If you're curious. what I tried to depict were: 4 single crochets, turn, then four double crochets (lower left), 4 single crochets, then 2 double crochets in each one of the singles (bottom right), and finally, 2 single crochets, followed by 3 double crochets, followed by two single crochets again (upper right). But the point is, different stitches at different times = different 3D structures.

In the cell, DNA and mRNA are the crochet pattern. During translation, the linear code specifies different amino acids be added to create a protein. These amino acids are added in a linear string, like the yarn, but because each amino acid has specific properties, their placement along a chain of other amino acids can result in the formation of a 3D structure. It’s a bit like different stitches along a chain of yarn, except in the case of the protein, the amino acids react with each other and fold up into different patterns. The different folding patterns are commonly called “domains.” These domains have specific roles in how the protein functions: what it interacts with, where it is located in the cell, as well as when and how the protein can be turned on or off.

In sum, proteins exist in a variety of shapes and sizes.

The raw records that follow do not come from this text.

Lemma clone_ok (s : pgstate H) : space_ok s kernel_page_directory ->
  out_of_memory (get_kernel_pd_clone kernel_page_directory s) \/
  exists k s', get_kernel_pd_clone kernel_page_directory s = Ok (heap_page k) s' /\ 0 <= k < 1024 /\
    kpheap_blocks s !! Z.to_nat k = Some KPHEAP_BLOCK_FREE /\ kpheap_blocks s' = <[Z.to_nat k := KPHEAP_BLOCK_USED]> (kpheap_blocks s) /\
    current_page_directory s' = current_page_directory s /\ phys s' = phys s /\
    (forall i, 0 <= i < 1024 -> pde (pmem s') (heap_page k) i = if i <? 768 then 0 else pde (pmem s) kernel_page_directory i) /\
    (forall x, ~ in_page (heap_page k) x -> pmem s' x = pmem s x).
Proof.
  intros Hk. destruct (decide (KPHEAP_BLOCK_FREE ∈ kpheap_blocks s)) as [Hin|Hfull].
  2: { left. right. unfold get_kernel_pd_clone, bind at 1. by rewrite pt_alloc_full. }
  right. destruct (pt_alloc_ok s (ok_len _ _ _ Hk) Hin) as (k & Hkr & Hfree & Hrun).
  unfold get_kernel_pd_clone. rewrite (bind_ok _ _ _ _ _ Hrun). exists k. eexists. split; [reflexivity|]. cbn [pmem kpheap_blocks current_page_directory phys].
  change (Z.shiftr KERNEL_VIRTUAL_BASE 22) with 768. change (Z.to_nat (1024 - 768)) with 256%nat.
  split; [done|]. split; [done|]. split; [done|]. split; [done|]. split; [done|].
  set (m0 := memset (pmem s) (heap_page k) 0 4096).
  assert (forall a, 0 <= a < 1024 -> heap_page k + 4096 <= kernel_page_directory + 4 * a \/ kernel_page_directory + 4 * a + 4 <= heap_page k) as Hap.
  { intros a Ha. pose proof (ok_pd _ _ _ Hk) as (_ & _ & Hal). pose proof (heap_page_aligned k) as Hka.
    assert (kernel_page_directory <> heap_page k) as Hne by (intros Heq; by apply (ok_pd_used _ _ _ Hk k Hkr Heq)). dlia. }
  split.
  - intros i Hi. unfold pde. destruct (Z.ltb_spec i 768) as [Hlt|Hge].
    + rewrite (load32_ext m0) by (intros x Hx; apply copy_entries_outside; lia). unfold load32, load8, m0. by rewrite !memset_inside by lia.
    + rewrite copy_entries_ok by (first [lia|intros a Ha; specialize (Hap a ltac:(lia)); lia]). apply load32_ext. intros x Hx.
      apply memset_outside. specialize (Hap i Hi). lia.
  - intros x Hx. unfold in_page in Hx. rewrite copy_entries_outside by lia. apply memset_outside. lia.
Qed.

(** A page in use stays in use. *)
Lemma in_use_insert blocks p k : in_use blocks p -> in_use (<[k := KPHEAP_BLOCK_USED]> blocks) p.
Proof.
  intros Hu j Hj Hp Hf. apply (Hu j Hj Hp). destruct (decide (k = Z.to_nat j)) as [-> |Hne]; [|by rewrite list_lookup_insert_ne in Hf].
  destruct (decide (Z.to_nat j < length blocks)%nat); [rewrite list_lookup_insert_eq in Hf by done; done|].
  rewrite list_insert_ge in Hf by lia. done.
Qed.

(** The clone of the kernel directory is the empty copy. *)
Lemma clone_copied (s : aspace H) l pd k s1 : space_ok (pgs s) pd -> space_ok (pgs s) kernel_page_directory ->
  lrep (phys (pgs s)) l -> tiled l -> page_blocks l -> 0 <= k < 1024 -> kpheap_blocks (pgs s) !! Z.to_nat k = Some KPHEAP_BLOCK_FREE ->
  kpheap_blocks s1 = <[Z.to_nat k := KPHEAP_BLOCK_USED]> (kpheap_blocks (pgs s)) ->
  current_page_directory s1 = current_page_directory (pgs s) -> phys s1 = phys (pgs s) ->
  (forall i, 0 <= i < 1024 -> pde (pmem s1) (heap_page k) i = if i <? 768 then 0 else pde (pmem (pgs s)) kernel_page_directory i) ->
  (forall x, ~ in_page (heap_page k) x -> pmem s1 x = pmem (pgs s) x) ->
  copied s l pd (heap_page k) 0 (mk_as s1 (ram s)) l.
Proof.
  intros Hpd Hkd Hr Ht Hpg Hk Hf Hb Hcur Hph Hent Hout.
  assert (forall i, 0 <= i < 1024 -> is_table (pde (pmem s1) (heap_page k) i) -> 768 <= i /\
    pde (pmem s1) (heap_page k) i = pde (pmem (pgs s)) kernel_page_directory i) as Htab.
  { intros i Hi [H0' _]. rewrite Hent in H0' |- * by done. destruct (Z.ltb_spec i 768); [done|]. split; [lia|done]. }
  assert (forall p x, in_use (kpheap_blocks (pgs s)) p -> p mod 4096 = 0 -> in_page p x -> ~ reach s1 (heap_page k) 0 KERNEL_VIRTUAL_BASE x) as Hnr.
  { intros p x Hu Hp Hx [Hx'|[(i & Hi & Hir & Hit & _)|(j & Hj & Hjf & Hx')]].
    - by apply (in_use_apart _ p k x Hu Hp Hk Hf Hx).
    - apply Htab in Hit as [? _]; [|done]. unfold KERNEL_VIRTUAL_BASE in Hir. dlia.
    - rewrite Hb in Hjf. destruct (decide (Z.to_nat k = Z.to_nat j)) as [He|Hne].
      + rewrite <- He, list_lookup_insert_eq in Hjf by (rewrite (ok_len _ _ _ Hpd); lia). done.
      + rewrite list_lookup_insert_ne in Hjf by done. by apply (in_use_apart _ p j x Hu Hp Hj Hjf Hx). }
  assert (forall x, user_pages (pgs s) pd x -> exists p, in_use (kpheap_blocks (pgs s)) p /\ p mod 4096 = 0 /\ in_page p x) as Hup.
  { intros x [Hx|(i & Hi & Hit & Hx)]; [exists pd|exists (table_of (pde (pmem (pgs s)) pd i))].
    - split; [apply Hpd|]. split; [apply Hpd|done].
    - destruct (ok_table _ _ _ Hpd i ltac:(lia) Hit) as (_ & Hu & _). split; [done|]. split; [apply table_aligned|done]. }
  split; cbn [pgs ram]; [by rewrite Hph|done|done| |done| | |done|done|intros; lia|intros; lia| |].
  - split.
    + unfold heap_page, KPHEAP_VIRT_BASE. split; [lia|]. split; [lia|dlia].
    + rewrite Hb, length_insert. apply Hpd.
    + intros j Hj Heq. assert (j = k) as -> by (unfold heap_page in Heq; lia). rewrite Hb, list_lookup_insert_eq by (rewrite (ok_len _ _ _ Hpd); lia). done.
    + intros i Hi Hit. destruct (Htab i Hi Hit) as [_ He]. rewrite He in Hit |- *. destruct (ok_table _ _ _ Hkd i Hi Hit) as (? & Hu & _).
      split; [done|]. split; [rewrite Hb; by apply in_use_insert|]. intros Heq. by apply (Hu k Hk Heq).
    + intros i j Hi Hj Hij Hit Hjt. destruct (Htab i Hi Hit) as [_ Ei], (Htab j Hj Hjt) as [_ Ej]. rewrite Ei in Hit |- *. rewrite Ej in Hjt |- *.
      by apply (ok_inj _ _ _ Hkd).
  - intros x Hx. destruct (Hup x Hx) as (p & Hu & Hp & Hpx). by apply (Hnr p).
  - intros x Hx. destruct (Hup x Hx) as (p & Hu & Hp & Hpx). apply Hout. by apply (in_use_apart _ p k x Hu Hp Hk Hf).
  - intros v Hv. destruct (user_index v Hv) as [Hi _]. unfold translate. rewrite Hent by lia. by dec_true (v / 4194304 <? 768).
  - intros i Hi. rewrite Hent by lia. by dec_false (i <? 768).
Qed.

This occurs because certain amino acids along the protein create certain 3D shapes which give the protein different attributes. The shape and make-up of the protein allow it to act and to be acted on by other proteins or other things in the cellular environment. Much of cell biology is the study of how different proteins act and react with each other. Well, and also cell biologists are interested in the when, the where, and the why of these protein-mediated reactions. 

And so concludes my broad summary of some of the basic processes of cell biology. Perhaps later, we can dive more deeply into the processes mentioned so briefly here.